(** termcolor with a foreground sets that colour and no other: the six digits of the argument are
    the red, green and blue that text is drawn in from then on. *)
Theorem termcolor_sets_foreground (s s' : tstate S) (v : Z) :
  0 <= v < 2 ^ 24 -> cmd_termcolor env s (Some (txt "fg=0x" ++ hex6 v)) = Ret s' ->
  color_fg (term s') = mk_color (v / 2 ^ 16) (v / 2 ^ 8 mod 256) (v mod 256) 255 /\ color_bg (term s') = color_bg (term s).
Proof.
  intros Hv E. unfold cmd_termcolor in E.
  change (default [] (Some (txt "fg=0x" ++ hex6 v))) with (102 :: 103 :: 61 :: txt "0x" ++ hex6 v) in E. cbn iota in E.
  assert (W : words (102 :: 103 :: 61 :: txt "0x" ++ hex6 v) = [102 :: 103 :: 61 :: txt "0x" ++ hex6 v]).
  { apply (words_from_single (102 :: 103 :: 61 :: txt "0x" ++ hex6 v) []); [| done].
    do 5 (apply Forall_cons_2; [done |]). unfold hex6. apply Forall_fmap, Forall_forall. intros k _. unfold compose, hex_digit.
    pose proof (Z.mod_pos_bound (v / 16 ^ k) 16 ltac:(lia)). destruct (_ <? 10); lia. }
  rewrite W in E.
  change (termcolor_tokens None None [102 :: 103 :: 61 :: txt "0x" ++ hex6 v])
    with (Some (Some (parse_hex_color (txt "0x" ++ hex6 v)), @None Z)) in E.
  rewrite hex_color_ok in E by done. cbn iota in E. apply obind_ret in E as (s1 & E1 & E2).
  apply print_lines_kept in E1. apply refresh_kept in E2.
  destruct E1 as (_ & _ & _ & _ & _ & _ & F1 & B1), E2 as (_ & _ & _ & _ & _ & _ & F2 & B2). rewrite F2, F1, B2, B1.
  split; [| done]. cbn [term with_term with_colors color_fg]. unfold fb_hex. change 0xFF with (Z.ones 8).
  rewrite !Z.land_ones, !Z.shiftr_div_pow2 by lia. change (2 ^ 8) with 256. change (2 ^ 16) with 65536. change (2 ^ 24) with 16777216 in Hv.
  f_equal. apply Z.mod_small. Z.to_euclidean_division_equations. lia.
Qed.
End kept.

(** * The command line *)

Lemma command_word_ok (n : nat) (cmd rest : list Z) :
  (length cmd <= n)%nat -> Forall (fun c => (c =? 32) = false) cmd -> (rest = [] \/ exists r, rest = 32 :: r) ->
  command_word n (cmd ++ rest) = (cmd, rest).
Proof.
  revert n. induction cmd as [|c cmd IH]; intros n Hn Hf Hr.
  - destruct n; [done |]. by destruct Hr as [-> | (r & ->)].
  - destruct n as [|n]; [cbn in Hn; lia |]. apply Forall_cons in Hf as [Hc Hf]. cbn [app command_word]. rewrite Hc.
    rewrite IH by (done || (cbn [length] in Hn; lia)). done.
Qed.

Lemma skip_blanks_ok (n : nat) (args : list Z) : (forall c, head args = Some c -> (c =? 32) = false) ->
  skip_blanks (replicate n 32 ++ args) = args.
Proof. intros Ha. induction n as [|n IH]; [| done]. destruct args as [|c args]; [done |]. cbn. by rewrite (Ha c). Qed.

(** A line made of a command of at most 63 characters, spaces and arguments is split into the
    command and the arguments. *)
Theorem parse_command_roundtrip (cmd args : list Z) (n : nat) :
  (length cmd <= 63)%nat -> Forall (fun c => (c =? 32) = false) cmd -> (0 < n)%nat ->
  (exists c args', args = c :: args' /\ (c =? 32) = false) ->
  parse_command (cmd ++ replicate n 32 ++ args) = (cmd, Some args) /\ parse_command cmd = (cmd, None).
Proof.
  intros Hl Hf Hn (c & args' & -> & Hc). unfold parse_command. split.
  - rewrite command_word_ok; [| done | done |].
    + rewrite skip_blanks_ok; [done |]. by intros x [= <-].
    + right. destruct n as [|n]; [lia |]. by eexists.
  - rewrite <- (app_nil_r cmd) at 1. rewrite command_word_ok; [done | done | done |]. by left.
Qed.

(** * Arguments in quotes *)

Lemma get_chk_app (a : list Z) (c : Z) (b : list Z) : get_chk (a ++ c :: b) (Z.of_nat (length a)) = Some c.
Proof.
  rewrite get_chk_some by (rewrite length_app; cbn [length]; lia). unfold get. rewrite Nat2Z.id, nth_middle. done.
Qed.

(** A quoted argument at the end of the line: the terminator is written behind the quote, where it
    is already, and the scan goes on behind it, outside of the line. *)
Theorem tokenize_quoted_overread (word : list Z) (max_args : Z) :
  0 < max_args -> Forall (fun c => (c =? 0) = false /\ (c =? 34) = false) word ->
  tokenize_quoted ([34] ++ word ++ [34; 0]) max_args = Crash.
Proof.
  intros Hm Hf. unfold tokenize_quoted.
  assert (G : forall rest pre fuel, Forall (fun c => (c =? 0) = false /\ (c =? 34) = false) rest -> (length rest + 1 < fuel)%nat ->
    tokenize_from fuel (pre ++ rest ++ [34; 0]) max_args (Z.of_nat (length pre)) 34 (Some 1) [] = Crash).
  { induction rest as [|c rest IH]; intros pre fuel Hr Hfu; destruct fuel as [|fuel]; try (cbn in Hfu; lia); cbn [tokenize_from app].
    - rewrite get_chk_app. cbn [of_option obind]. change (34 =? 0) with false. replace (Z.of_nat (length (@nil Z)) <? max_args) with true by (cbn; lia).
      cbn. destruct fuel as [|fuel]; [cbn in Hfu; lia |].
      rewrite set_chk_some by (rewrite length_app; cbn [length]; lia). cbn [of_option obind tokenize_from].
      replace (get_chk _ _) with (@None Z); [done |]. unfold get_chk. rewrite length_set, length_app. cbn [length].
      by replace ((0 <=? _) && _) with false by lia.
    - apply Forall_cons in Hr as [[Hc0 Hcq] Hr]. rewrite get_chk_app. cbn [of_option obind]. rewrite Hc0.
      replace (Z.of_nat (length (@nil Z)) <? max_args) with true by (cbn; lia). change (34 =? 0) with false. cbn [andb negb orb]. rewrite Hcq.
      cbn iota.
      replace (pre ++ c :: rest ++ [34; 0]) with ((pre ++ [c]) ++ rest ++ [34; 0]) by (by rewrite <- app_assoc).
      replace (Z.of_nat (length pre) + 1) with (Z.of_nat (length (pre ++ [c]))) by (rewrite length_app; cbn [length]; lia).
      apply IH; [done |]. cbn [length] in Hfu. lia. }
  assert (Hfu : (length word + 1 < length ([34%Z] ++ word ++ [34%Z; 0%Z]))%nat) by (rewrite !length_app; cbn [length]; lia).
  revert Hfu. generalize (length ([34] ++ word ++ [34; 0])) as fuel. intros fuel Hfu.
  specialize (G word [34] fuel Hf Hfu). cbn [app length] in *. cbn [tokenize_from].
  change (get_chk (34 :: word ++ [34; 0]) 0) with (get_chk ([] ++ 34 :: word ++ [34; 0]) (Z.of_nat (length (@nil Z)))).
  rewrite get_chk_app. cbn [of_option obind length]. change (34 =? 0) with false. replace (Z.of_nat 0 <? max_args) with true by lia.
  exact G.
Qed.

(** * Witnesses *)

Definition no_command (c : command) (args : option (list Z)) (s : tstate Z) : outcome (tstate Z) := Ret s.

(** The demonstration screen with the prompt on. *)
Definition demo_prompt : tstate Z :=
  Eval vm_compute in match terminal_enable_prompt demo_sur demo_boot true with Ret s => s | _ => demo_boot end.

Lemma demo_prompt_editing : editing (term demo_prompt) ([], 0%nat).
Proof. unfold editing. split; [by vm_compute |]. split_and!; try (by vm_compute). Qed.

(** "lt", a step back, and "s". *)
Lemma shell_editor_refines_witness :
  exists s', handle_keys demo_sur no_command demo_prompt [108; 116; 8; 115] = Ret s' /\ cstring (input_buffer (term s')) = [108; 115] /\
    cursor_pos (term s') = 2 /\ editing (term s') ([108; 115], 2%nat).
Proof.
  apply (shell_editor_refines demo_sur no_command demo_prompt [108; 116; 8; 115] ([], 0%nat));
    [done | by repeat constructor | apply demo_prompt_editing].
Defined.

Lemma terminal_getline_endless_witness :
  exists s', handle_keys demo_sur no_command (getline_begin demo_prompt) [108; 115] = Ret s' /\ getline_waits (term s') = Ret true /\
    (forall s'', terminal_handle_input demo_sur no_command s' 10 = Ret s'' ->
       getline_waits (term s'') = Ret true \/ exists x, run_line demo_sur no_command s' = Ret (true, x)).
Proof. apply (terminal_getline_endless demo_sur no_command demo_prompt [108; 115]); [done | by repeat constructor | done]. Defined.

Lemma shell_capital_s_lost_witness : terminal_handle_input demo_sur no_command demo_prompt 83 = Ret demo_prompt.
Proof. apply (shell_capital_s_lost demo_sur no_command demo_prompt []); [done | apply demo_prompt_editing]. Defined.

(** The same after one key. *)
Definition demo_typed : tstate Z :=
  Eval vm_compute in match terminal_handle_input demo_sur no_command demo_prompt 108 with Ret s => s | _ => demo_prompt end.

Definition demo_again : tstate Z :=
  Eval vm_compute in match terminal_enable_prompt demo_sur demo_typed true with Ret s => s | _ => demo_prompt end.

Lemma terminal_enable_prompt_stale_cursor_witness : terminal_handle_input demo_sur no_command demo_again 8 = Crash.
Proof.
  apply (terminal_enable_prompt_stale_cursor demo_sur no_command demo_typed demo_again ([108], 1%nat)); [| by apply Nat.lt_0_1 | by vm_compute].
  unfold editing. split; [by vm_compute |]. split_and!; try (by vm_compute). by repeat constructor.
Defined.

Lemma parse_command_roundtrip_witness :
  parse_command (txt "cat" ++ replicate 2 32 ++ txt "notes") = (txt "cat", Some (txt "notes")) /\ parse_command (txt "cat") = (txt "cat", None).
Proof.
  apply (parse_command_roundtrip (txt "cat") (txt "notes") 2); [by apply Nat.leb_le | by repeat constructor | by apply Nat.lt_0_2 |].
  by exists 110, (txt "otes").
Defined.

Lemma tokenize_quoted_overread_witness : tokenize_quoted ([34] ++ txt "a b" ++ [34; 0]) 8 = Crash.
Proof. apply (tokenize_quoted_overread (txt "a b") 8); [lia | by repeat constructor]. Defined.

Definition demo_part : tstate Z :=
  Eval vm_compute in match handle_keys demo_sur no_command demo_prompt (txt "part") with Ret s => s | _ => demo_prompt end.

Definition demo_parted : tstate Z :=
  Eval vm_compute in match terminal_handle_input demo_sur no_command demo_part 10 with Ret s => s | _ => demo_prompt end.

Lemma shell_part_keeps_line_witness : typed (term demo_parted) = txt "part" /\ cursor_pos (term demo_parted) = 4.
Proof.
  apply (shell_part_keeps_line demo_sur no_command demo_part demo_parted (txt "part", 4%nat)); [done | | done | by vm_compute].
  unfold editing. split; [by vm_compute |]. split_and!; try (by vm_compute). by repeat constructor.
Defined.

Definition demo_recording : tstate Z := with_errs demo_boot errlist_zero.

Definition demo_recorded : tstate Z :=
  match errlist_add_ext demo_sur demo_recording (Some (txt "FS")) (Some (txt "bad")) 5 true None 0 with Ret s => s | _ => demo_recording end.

##########

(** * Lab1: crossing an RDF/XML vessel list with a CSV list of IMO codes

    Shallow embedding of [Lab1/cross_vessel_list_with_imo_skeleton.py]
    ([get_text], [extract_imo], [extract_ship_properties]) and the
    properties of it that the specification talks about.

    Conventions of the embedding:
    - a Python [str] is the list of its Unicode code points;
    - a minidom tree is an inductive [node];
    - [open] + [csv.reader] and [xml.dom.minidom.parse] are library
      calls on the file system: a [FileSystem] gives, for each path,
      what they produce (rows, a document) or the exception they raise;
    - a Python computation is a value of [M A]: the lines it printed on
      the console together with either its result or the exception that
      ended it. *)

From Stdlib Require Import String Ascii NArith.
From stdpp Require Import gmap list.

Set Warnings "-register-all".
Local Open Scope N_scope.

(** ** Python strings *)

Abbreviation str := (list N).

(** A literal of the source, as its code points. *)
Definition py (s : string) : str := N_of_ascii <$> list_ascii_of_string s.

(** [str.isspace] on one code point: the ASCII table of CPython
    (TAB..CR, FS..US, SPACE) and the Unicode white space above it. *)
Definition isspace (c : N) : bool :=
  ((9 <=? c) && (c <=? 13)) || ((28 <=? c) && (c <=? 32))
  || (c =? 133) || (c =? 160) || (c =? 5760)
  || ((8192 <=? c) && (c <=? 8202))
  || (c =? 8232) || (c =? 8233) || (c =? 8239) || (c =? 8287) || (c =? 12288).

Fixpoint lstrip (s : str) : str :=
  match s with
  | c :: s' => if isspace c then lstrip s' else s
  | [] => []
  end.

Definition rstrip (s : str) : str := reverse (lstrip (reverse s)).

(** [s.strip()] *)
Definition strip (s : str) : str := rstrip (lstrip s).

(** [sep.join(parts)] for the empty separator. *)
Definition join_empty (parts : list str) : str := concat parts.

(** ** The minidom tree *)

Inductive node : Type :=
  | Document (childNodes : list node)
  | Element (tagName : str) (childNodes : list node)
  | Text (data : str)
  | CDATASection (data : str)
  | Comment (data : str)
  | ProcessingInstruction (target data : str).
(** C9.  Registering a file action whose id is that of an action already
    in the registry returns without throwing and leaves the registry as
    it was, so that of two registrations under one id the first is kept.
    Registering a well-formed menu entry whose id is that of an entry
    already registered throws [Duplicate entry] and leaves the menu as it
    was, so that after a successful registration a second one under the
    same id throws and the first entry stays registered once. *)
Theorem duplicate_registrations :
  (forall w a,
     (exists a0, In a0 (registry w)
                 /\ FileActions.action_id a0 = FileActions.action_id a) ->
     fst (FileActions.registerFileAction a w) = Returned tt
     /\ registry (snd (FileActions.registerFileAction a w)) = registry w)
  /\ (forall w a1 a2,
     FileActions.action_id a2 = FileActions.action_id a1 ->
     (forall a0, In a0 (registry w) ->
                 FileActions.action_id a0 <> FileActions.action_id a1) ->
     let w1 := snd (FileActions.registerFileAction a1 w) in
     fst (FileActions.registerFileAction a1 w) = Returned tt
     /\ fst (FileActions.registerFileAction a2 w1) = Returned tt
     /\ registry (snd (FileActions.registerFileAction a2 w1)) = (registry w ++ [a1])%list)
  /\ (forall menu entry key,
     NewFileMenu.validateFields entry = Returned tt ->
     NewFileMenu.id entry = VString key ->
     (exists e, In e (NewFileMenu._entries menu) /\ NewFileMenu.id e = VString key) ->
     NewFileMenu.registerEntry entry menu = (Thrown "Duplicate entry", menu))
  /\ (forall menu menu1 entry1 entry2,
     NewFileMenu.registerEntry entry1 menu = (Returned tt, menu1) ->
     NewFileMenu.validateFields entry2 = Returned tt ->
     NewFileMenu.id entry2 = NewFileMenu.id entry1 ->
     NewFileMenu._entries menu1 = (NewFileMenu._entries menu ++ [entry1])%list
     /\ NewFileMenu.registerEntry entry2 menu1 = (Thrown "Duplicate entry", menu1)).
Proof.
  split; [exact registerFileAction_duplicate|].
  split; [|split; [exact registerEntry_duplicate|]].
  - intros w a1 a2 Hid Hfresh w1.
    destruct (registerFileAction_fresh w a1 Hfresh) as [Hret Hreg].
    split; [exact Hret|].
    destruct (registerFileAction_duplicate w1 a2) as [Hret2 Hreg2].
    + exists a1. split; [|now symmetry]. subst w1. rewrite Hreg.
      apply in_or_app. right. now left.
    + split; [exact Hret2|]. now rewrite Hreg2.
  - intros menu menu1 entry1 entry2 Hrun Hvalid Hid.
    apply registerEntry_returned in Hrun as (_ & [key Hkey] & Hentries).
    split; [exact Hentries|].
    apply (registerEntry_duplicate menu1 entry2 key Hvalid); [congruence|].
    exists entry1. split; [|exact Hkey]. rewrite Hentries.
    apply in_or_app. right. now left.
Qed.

##########

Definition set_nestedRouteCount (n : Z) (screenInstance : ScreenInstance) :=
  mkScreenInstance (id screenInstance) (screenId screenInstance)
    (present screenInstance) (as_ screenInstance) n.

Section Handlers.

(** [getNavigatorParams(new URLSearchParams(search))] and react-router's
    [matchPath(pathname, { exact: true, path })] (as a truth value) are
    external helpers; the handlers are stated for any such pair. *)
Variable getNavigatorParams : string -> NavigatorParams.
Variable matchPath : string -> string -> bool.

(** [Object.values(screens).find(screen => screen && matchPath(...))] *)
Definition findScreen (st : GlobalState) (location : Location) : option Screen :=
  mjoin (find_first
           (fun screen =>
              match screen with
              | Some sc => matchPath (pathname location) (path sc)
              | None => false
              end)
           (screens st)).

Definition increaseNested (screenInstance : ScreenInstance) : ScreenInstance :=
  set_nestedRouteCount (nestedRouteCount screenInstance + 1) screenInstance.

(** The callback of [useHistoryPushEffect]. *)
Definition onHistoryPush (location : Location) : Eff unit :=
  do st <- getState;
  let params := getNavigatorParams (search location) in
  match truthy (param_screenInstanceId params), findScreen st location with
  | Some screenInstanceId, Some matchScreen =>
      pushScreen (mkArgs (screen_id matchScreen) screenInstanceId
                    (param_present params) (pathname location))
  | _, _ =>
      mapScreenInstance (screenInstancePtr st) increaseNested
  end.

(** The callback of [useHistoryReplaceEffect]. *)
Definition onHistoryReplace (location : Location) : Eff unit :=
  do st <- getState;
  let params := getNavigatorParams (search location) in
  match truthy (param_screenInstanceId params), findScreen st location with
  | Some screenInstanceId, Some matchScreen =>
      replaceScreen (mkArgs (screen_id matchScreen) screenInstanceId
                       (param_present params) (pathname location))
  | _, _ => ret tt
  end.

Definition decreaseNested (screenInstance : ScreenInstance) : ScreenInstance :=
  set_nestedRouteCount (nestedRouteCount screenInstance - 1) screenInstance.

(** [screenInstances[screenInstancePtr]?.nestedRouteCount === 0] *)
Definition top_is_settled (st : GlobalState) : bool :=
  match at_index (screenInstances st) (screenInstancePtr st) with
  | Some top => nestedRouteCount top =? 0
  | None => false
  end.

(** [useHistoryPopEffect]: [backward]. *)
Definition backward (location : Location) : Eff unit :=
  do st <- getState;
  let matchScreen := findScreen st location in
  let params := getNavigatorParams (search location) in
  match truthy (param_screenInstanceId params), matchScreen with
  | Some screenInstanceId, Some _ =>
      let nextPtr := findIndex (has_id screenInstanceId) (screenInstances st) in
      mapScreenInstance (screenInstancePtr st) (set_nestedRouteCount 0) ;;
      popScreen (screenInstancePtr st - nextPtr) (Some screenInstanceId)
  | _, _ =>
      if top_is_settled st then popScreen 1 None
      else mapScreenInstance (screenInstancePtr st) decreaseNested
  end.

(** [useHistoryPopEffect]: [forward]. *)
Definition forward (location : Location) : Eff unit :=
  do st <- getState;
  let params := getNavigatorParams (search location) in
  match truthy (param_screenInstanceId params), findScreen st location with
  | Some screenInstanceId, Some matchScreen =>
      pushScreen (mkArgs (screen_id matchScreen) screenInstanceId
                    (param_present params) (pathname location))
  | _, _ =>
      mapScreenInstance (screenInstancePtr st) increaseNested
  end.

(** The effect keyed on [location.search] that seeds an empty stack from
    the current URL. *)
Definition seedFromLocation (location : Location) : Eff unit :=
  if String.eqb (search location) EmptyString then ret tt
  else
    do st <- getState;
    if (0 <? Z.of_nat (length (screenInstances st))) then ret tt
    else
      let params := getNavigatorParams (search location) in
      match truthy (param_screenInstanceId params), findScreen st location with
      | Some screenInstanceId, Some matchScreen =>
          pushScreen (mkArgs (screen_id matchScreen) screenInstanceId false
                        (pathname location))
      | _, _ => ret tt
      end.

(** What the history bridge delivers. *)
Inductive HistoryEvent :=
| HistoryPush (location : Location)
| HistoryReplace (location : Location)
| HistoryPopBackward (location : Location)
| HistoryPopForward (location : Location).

##########

• **ASSIGNED TASK**
Tally the lines in the records above that hold the word "notes", and give only that number.

• **EXERCISE RESULT**
2